* [PROBLEM DESCRIPTION] Beginning with the line that holds "destruct (PyStr.is_digit c);" in the data below, give again every line through the one that holds "destruct (IH _ _ _ H)", exactly as written.

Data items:

(** * GeoSlop: navigation and session-consistency layer

    A shallow embedding of the orchestration logic of [src/App.tsx]
    (its sibling copy [src/unnamed/part_000] differs in two places, selected
    by [Variant]) and of the retry wrapper and the methods of
    [src/services/geminiService.ts].

    Asynchronous functions are embedded as finite interaction trees
    ([Prog]): synchronous effects ([Call]) are answered at once by the
    world, an [Await] suspends the function until the awaited promise
    settles, and a promise-returning call that is not awaited is a [Spawn].
    A React render closes over a snapshot of the component state; handlers
    therefore take the snapshot [r : App] they were created in, while
    [useRef] cells and functional state updaters act on the live state. *)

From Stdlib Require Import ZArith List String Ascii Bool Lia.
From Stdlib Require Import Floats.SpecFloat.
From Stdlib Require DecimalString DecimalZ DecimalPos.
Import ListNotations.
Local Open Scope string_scope.
Local Open Scope list_scope.
Local Open Scope Z_scope.

Set Implicit Arguments.

(* ===================================================================== *)
(** ** JavaScript values used by the program *)
(* ===================================================================== *)

Module JS.

(** A JS [number] is an IEEE-754 binary64 value. *)
Definition number : Type := spec_float.

Inductive value : Type :=
| VUndefined
| VNull
| VBool (b : bool)
| VNum (n : number)
| VStr (s : string).

(** [isNaN] on a value already known to be a number. *)
Definition isNaN (n : number) : bool :=
  match n with
  | S754_nan => true
  | _ => false
  end.

Definition isFinite (n : number) : bool :=
  match n with
  | S754_zero _ | S754_finite _ _ _ => true
  | S754_infinity _ | S754_nan => false
  end.

Definition of_opt (o : option number) : value :=
  match o with
  | Some n => VNum n
  | None => VUndefined
  end.

(** Thrown values ([catch (error: any)]): [undefined], or an object whose
    [message] is a string when present and whose [status] is an integer
    when present. *)
Inductive error : Type :=
| ErrUndefined
| ErrObj (message : option string) (status : option Z).

Definition TypeError (msg : string) : error := ErrObj (Some msg) None.

(** Outcome of a promise. *)
Inductive settled (X : Type) : Type :=
| Fulfilled (x : X)
| Rejected (e : error).
Arguments Rejected {X} e.

(** [Array.prototype.slice(start, end)]; [end] omitted is [None]. *)
Definition slice {A} (l : list A) (start : Z) (end_ : option Z) : list A :=
  let len := Z.of_nat (List.length l) in
  let norm i := if i <? 0 then Z.max (len + i) 0 else Z.min i len in
  let s := norm start in
  let e := match end_ with Some e => norm e | None => len end in
  firstn (Z.to_nat (e - s)) (skipn (Z.to_nat s) l).

(** [arr[i]] for an integral index. *)
Definition index {A} (l : list A) (i : Z) : option A :=
  if i <? 0 then None else nth_error l (Z.to_nat i).

(** [String.prototype.includes]. *)
Fixpoint includes (hay needle : string) : bool :=
  String.prefix needle hay
  || match hay with
     | EmptyString => false
     | String _ rest => includes rest needle
     end.

(** White space removed by [trim], for the characters a [string] of
    8-bit characters can hold: TAB, LF, VT, FF, CR and SPACE. *)
Definition is_ws (c : ascii) : bool :=
  let n := nat_of_ascii c in
  ((9 <=? n) && (n <=? 13))%nat || (n =? 32)%nat.

Fixpoint trimStart (s : string) : string :=
  match s with
  | String c rest => if is_ws c then trimStart rest else s
  | EmptyString => EmptyString
  end.

Fixpoint trimEnd (s : string) : string :=
  match s with
  | EmptyString => EmptyString
  | String c rest =>
      match trimEnd rest with
      | EmptyString => if is_ws c then EmptyString else String c EmptyString
      | rest' => String c rest'
      end
  end.

Definition trim (s : string) : string := trimEnd (trimStart s).

(** [Number.prototype.toString] on an integer. *)
Definition toString (z : Z) : string :=
  DecimalString.NilZero.string_of_int (Z.to_int z).

(** Truthiness of an optional string ([undefined] and [''] are falsy). *)
Definition truthy_str (o : option string) : bool :=
  match o with
  | Some (String _ _) => true
  | _ => false
  end.

(** [a || b] on an optional string and a string. *)
Definition or_str (a : option string) (b : string) : string :=
  match a with
  | Some (String _ _ as s) => s
  | _ => b
  end.

End JS.

Import JS.

(* ===================================================================== *)
(** ** Async functions as interaction trees *)
(* ===================================================================== *)

Section PROG.

(** [Sy X]: synchronous operations answered by the world with an [X];
    [As X]: awaitable operations settling to an [X]. *)
Variable Sy : Type -> Type.
Variable As : Type -> Type.
(** * Stock analysis web client and batch job life cycle

    A shallow embedding of the client scripts [static/js/single.js] and
    [static/js/batch.js], followed by a model of the batch job store and
    runner that the scripts talk to.

    JavaScript strings are sequences of UTF-16 code units; they are kept
    here as [list N], one number per code unit, so that [length], the
    [\d] / [\D] character classes and [trim] mean what they mean in the
    scripts. *)

From Stdlib Require Import Ascii String QArith.
From stdpp Require Import gmap list strings.
From Equations Require Import Equations.

(** ** JavaScript strings and values *)

Module Js.

Abbreviation jsstring := (list N).

(** An ASCII literal as code units. *)
Definition lit (s : string) : jsstring :=
  N_of_ascii <$> list_ascii_of_string s.
Arguments lit s%_string.

(** A string is truthy unless it is empty. *)
Definition truthy_str (s : jsstring) : bool :=
  match s with [] => false | _ => true end.

(** An optional field ([undefined] / [null] when absent) is truthy when
    it is present and non-empty. *)
Definition truthy_opt (o : option jsstring) : bool :=
  match o with Some s => truthy_str s | None => false end.

(** [o || dflt] on an optional string field. *)
Definition or_str (o : option jsstring) (dflt : jsstring) : jsstring :=
  match o with
  | Some s => if truthy_str s then s else dflt
  | None => dflt
  end.

(** [\d] without the unicode flag: the ten ASCII digits. *)
Definition is_digit (c : N) : bool := ((48 <=? c) && (c <=? 57))%N.

(** [/^\d{0,6}$/.test(value)] *)
Definition test_digits_0_6 (value : jsstring) : bool :=
  forallb is_digit value && (length value <=? 6).

(** [value.replace(/\D/g, '')] *)
Definition strip_non_digits (value : jsstring) : jsstring :=
  filter (fun c => is_digit c = true) value.

(** The code units removed by [String.prototype.trim]: WhiteSpace and
    LineTerminator. *)
Definition is_space (c : N) : bool :=
  ((c =? 9) || (c =? 10) || (c =? 11) || (c =? 12) || (c =? 13) ||
   (c =? 32) || (c =? 160) || (c =? 5760) ||
   ((8192 <=? c) && (c <=? 8202)) ||
   (c =? 8232) || (c =? 8233) || (c =? 8239) || (c =? 8287) ||
   (c =? 12288) || (c =? 65279))%N.

Fixpoint trim_start (s : jsstring) : jsstring :=
  match s with
  | c :: s' => if is_space c then trim_start s' else s
  | [] => []
  end.

Definition trim (s : jsstring) : jsstring :=
  reverse (trim_start (reverse (trim_start s))).

(** [s.endsWith(suffix)] *)
Definition endsWith (s suffix : jsstring) : bool :=
  bool_decide (drop (length s - length suffix) s = suffix).

(** The values a property read on a plain object literal can produce in
    these scripts: a string, a function or object inherited from
    [Object.prototype] (named by its property key), or [undefined]. *)
Inductive jsval :=
  | JStr (s : jsstring)
  | JBuiltin (key : jsstring)
  | JUndefined.

Definition truthy (v : jsval) : bool :=
  match v with
  | JStr s => truthy_str s
  | JBuiltin _ => true
  | JUndefined => false
  end.

(** [a || b] *)
Definition or_val (a b : jsval) : jsval := if truthy a then a else b.
Lemma span_digits_app s : s = fst (Re.span_digits s) ++ snd (Re.span_digits s).
Proof.
  induction s as [|c r IH]; [reflexivity|]. cbn [Re.span_digits].
  destruct (PyStr.is_digit c); [|reflexivity].
  destruct (Re.span_digits r). cbn [fst snd] in *. now rewrite IH at 1.
Qed.

Lemma match_here_sound ic p :
  forall s gs rest,
    Re.match_here ic p s = Some (gs, rest) ->
    (exists pre, s = pre ++ rest) /\ List.length gs = ngroups p.
Proof.
  induction p as [|it p IH]; intros s gs rest H.
  - injection H as <- <-. split; [now exists []|reflexivity].
  - destruct it as [l| |alts|]; cbn [Re.match_here ngroups] in H |- *.
    + destruct (Re.drop_literal ic l s) as [r1|] eqn:E; [|discriminate].
      destruct (drop_literal_suffix _ _ _ _ E) as (pre1 & ->).
      destruct (IH _ _ _ H) as [(pre2 & ->) Hg].
      split; [exists (pre1 ++ pre2); now rewrite app_assoc|exact Hg].
    + pose proof (span_digits_app s) as Es.
      destruct (Re.span_digits s) as [d r1]. cbn [fst snd] in Es.
      destruct d as [|c d]; [discriminate|].
      destruct (Re.match_here ic p r1) as [[gs' rest']|] eqn:E; [|discriminate].
      injection H as <- <-.
      destruct (IH _ _ _ E) as [(pre2 & ->) Hg].
      split; [exists ((c :: d) ++ pre2); now rewrite <- app_assoc|].
      cbn [List.length]. now rewrite Hg.
    + induction alts as [|a alts IHa]; [discriminate|].
      destruct (Re.drop_literal ic a s) as [r1|] eqn:E; [|now apply IHa].
      destruct (Re.match_here ic p r1) as [[gs' rest']|] eqn:E2;
        [|now apply IHa].
      injection H as <- <-.
      destruct (drop_literal_suffix _ _ _ _ E) as (pre1 & ->).
      destruct (IH _ _ _ E2) as [(pre2 & ->) Hg].
      split; [exists (pre1 ++ pre2); now rewrite app_assoc|].
      cbn [List.length]. now rewrite Hg.
    + induction s as [|c r IHs].
      * destruct (Re.match_here ic p []) as [[gs' rest']|] eqn:E; [|discriminate].
        injection H as <- <-. exact (IH _ _ _ E).
      * destruct (Re.match_here ic p (c :: r)) as [[gs' rest']|] eqn:E.
        -- injection H as <- <-. exact (IH _ _ _ E).
        -- destruct (Ascii.eqb c "010"); [discriminate|].
           destruct (IHs H) as [(pre & ->) Hg].
           split; [now exists (c :: pre)|exact Hg].
Qed.

Lemma rematch_sound ic p s m :
  Re.rematch ic p s = Some m ->
  exists rest,
    s = Re.group0 m ++ rest
    /\ Re.match_here ic p s = Some (Re.groups m, rest).
Proof.
  unfold Re.rematch. intros H.
  destruct (Re.match_here ic p s) as [[gs rest]|] eqn:E; [|discriminate].
  injection H as <-. cbn [Re.group0 Re.groups]. exists rest.
  destruct (match_here_sound _ _ _ _ _ E) as [(pre & ->) _].
  split; [|reflexivity]. f_equal.
  rewrite length_app. replace (_ + _ - _) with (List.length pre + 0) by lia.
  rewrite firstn_app_2. cbn [firstn]. now rewrite app_nil_r.
Qed.

Lemma finditer_sound ic p :
  forall s k m,
    In m (Re.finditer_from ic p k s) ->
    exists tail, Re.rematch ic p tail = Some m.
Proof.
  induction s as [|c r IH]; intros k m H; [destruct H|].
  cbn [Re.finditer_from] in H. destruct k as [|k]; [|eauto].
  destruct (Re.rematch ic p (c :: r)) as [m0|] eqn:E; [|eauto].
  destruct H as [<-|H]; eauto.
Qed.

Lemma finditer_groups ic p s m :
  In m (Re.finditer ic p s) -> List.length (Re.groups m) = ngroups p.
Proof.
  intros H. destruct (finditer_sound _ _ _ _ _ H) as (tail & Ht).
  destruct (rematch_sound _ _ _ _ Ht) as (rest & _ & Hm).
  exact (proj2 (match_here_sound _ _ _ _ _ Hm)).
Qed.

(** ** The scanning pass of main.py *)

Lemma updates_bind {V} (c : res (Dict.dict V)) k m ks1 ks2 :
  updates_with c m ks1 ->
  (forall m', updates_with (k m') m' ks2) ->
  updates_with (x <- c ;; k x) m (ks1 ++ ks2).
Proof.
  intros (u1 & -> & <-) Hk. destruct (Hk (apply_updates u1 m)) as (u2 & E & <-).
  exists (u1 ++ u2). cbn [bind]. rewrite E, apply_updates_app, map_app.
  now split.
Qed.

Lemma updates_nil {V} (m : Dict.dict V) : updates_with (Ok m) m [].
Proof. now exists []. Qed.

Lemma foldM_sets {A V} (g : A -> res V) (key : A -> str)
  (f : Dict.dict V -> A -> res (Dict.dict V)) l :
  (forall m a, f m a = (v <- g a ;; Ok (Dict.set m (key a) v))) ->
  (forall a, In a l -> exists v, g a = Ok v) ->
  forall m, updates_with (foldM f l m) m (map key l).
Proof.
  intros Hf. induction l as [|a l IH]; intros Hg m.
  - apply updates_nil.
  - cbn [foldM map].
    change (key a :: map key l) with ([key a] ++ map key l).
    apply updates_bind.
    + rewrite Hf. destruct (Hg a (or_introl eq_refl)) as (v & ->).
      now exists [(key a, v)].
    + intros m'. apply IH. intros b Hb. apply Hg. now right.
Qed.

Lemma foldM_updates {A V} (f : Dict.dict V -> A -> res (Dict.dict V))
  (keys_of : A -> list str) l :
  (forall m a, In a l -> updates_with (f m a) m (keys_of a)) ->
  forall m, updates_with (foldM f l m) m (flat_map keys_of l).
Proof.
  induction l as [|a l IH]; intros Hf m.
  - apply updates_nil.
  - cbn [foldM flat_map]. apply updates_bind.
    + apply Hf. now left.
    + intros m'. apply IH. intros m'' b Hb. apply Hf. now right.
Qed.

Lemma generate_content_title_ok typ topic part limit :
  typ = lit "title" \/ typ = lit "subtitle" ->
  exists v, Main.generate_content typ topic (Main.PairArg part limit) = Ok v.
Proof. intros [->| ->]; eexists; reflexivity. Qed.

Lemma generate_content_para_ok topic limit :
  exists v, Main.generate_content (lit "para") topic (Main.IntArg limit) = Ok v.
Proof.
  rewrite generate_content_para.
  destruct (extend_while_ok _ (base_words_nonempty topic) limit limit [])
    as (k & -> & _); [cbn; lia|].
  eexists. reflexivity.
Qed.

Lemma three_stage typ name topic text m :
  typ = lit "title" \/ typ = lit "subtitle" ->
  updates_with
    (foldM (fun m mt =>
              match map PyStr.int (Re.groups mt) with
              | [_; y; z] =>
                  content <- Main.generate_content typ topic
                               (Main.PairArg y z) ;;
                  Ok (Dict.set m (Re.group0 mt) content)
              | _ => Raise ValueError
              end)
           (Re.finditer true (Main.three_numbers name) text) m)
    m (Re.findall true (Main.three_numbers name) text).
Proof.
  intros Htyp. unfold Re.findall.
  apply foldM_sets with
    (g := fun mt => match map PyStr.int (Re.groups mt) with
                    | [_; y; z] =>
                        Main.generate_content typ topic (Main.PairArg y z)
                    | _ => Raise ValueError
                    end).
  - intros m0 mt.
    destruct (map PyStr.int (Re.groups mt)) as [|? [|? [|? [|? ?]]]]; reflexivity.
  - intros mt Hin. pose proof (finditer_groups _ _ _ _ Hin) as Hg.
    cbn [Main.three_numbers ngroups] in Hg.
    destruct (Re.groups mt) as [|a [|b [|c [|? ?]]]]; try discriminate Hg.
    cbn [map]. now apply generate_content_title_ok.
Qed.

Lemma two_stage typ name topic text m :
  (forall y, exists v, Main.generate_content typ topic (Main.IntArg y) = Ok v) ->
  updates_with
    (foldM (fun m mt =>
              match map PyStr.int (Re.groups mt) with
              | [_; y] =>
                  content <- Main.generate_content typ topic (Main.IntArg y) ;;
                  Ok (Dict.set m (Re.group0 mt) content)
              | _ => Raise ValueError
              end)
           (Re.finditer true (Main.two_numbers name) text) m)
    m (Re.findall true (Main.two_numbers name) text).
Proof.
  intros Hok. unfold Re.findall.
  apply foldM_sets with
    (g := fun mt => match map PyStr.int (Re.groups mt) with
                    | [_; y] => Main.generate_content typ topic (Main.IntArg y)
                    | _ => Raise ValueError
                    end).
  - intros m0 mt.
    destruct (map PyStr.int (Re.groups mt)) as [|? [|? [|? ?]]]; reflexivity.
  - intros mt Hin. pose proof (finditer_groups _ _ _ _ Hin) as Hg.
    cbn [Main.two_numbers ngroups] in Hg.
    destruct (Re.groups mt) as [|a [|b [|? ?]]]; try discriminate Hg.
    cbn [map]. apply Hok.
Qed.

* [WRITTEN ANSWER]
  destruct (PyStr.is_digit c); [|reflexivity].
  destruct (Re.span_digits r). cbn [fst snd] in *. now rewrite IH at 1.
Qed.

Lemma match_here_sound ic p :
  forall s gs rest,
    Re.match_here ic p s = Some (gs, rest) ->
    (exists pre, s = pre ++ rest) /\ List.length gs = ngroups p.
Proof.
  induction p as [|it p IH]; intros s gs rest H.
  - injection H as <- <-. split; [now exists []|reflexivity].
  - destruct it as [l| |alts|]; cbn [Re.match_here ngroups] in H |- *.
    + destruct (Re.drop_literal ic l s) as [r1|] eqn:E; [|discriminate].
      destruct (drop_literal_suffix _ _ _ _ E) as (pre1 & ->).
      destruct (IH _ _ _ H) as [(pre2 & ->) Hg].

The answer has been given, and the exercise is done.